:: EXERCISE DETAILS ::
In the listing beneath this line, copy exactly the lines starting with the one containing "match l with" and going on through the one containing "an entity with".

--------------------------------

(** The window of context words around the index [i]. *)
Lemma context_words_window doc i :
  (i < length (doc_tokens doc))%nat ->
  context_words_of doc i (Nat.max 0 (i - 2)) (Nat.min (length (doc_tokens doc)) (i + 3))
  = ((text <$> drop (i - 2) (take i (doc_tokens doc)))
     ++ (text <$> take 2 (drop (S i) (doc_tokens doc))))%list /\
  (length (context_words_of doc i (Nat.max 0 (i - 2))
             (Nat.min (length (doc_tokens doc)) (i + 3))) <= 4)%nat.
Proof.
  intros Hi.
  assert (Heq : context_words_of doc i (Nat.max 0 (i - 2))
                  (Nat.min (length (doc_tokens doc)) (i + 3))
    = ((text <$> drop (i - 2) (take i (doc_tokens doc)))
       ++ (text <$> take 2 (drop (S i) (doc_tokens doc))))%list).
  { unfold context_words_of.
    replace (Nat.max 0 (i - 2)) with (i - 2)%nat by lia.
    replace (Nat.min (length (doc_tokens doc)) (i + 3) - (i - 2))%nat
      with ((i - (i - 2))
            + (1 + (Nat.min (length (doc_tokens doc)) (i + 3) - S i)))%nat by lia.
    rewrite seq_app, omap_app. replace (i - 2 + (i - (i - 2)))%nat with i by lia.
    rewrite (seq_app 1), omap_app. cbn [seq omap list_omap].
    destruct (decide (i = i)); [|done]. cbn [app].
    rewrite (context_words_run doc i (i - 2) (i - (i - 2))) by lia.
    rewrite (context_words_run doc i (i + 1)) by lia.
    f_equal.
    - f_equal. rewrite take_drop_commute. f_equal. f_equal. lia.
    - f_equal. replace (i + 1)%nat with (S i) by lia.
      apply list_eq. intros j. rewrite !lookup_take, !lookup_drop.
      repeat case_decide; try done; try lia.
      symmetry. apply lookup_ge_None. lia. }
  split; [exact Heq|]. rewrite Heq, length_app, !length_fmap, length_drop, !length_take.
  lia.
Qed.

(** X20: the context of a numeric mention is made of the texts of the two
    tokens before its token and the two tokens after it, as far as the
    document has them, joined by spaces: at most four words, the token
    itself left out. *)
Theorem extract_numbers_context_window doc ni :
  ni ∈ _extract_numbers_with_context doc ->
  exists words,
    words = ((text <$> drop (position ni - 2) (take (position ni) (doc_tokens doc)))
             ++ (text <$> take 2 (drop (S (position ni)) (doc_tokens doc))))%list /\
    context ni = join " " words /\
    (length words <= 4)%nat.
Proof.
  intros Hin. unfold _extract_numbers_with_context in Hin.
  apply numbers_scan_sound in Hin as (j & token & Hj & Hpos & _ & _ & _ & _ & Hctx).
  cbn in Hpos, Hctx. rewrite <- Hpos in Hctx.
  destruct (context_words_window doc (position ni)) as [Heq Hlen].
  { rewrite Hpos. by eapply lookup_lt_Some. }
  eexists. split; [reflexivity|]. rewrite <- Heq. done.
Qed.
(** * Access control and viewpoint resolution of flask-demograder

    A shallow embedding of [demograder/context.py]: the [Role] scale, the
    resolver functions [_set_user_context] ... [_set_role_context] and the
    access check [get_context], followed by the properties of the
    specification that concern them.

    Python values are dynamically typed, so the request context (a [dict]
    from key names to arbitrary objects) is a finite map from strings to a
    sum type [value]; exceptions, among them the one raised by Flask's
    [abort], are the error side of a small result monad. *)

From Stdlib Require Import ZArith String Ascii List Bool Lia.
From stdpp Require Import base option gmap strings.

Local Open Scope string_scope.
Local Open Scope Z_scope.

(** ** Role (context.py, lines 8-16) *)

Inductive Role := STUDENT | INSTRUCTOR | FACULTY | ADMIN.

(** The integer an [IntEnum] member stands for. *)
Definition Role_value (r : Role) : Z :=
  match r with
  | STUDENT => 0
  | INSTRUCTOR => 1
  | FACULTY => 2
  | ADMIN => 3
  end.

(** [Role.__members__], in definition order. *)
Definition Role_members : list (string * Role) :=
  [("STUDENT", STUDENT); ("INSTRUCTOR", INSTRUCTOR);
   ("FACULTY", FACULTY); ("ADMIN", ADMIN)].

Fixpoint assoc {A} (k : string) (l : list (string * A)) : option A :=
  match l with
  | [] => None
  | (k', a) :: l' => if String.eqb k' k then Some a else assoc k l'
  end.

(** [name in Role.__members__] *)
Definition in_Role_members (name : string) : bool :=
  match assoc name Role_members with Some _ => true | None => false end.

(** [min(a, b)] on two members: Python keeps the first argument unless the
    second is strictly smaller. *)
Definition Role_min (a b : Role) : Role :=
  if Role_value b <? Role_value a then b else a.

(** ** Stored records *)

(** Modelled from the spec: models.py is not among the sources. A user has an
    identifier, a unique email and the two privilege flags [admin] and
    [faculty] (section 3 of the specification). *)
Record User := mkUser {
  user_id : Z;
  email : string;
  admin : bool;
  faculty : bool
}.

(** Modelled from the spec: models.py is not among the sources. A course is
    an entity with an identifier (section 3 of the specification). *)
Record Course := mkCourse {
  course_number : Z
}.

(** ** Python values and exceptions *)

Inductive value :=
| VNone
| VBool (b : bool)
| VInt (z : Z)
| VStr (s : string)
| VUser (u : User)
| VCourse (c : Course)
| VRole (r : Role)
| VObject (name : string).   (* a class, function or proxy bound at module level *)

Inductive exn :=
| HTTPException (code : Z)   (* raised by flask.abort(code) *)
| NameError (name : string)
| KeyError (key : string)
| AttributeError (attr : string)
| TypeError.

--------------------------------

:: ANSWER SECTION ::
  match l with
  | [] => None
  | (k', a) :: l' => if String.eqb k' k then Some a else assoc k l'
  end.

(** [name in Role.__members__] *)
Definition in_Role_members (name : string) : bool :=
  match assoc name Role_members with Some _ => true | None => false end.

(** [min(a, b)] on two members: Python keeps the first argument unless the
    second is strictly smaller. *)
Definition Role_min (a b : Role) : Role :=
  if Role_value b <? Role_value a then b else a.

(** ** Stored records *)

(** Modelled from the spec: models.py is not among the sources. A user has an
    identifier, a unique email and the two privilege flags [admin] and
    [faculty] (section 3 of the specification). *)
Record User := mkUser {
  user_id : Z;
  email : string;
  admin : bool;
  faculty : bool
}.

(** Modelled from the spec: models.py is not among the sources. A course is
    an entity with an identifier (section 3 of the specification). *)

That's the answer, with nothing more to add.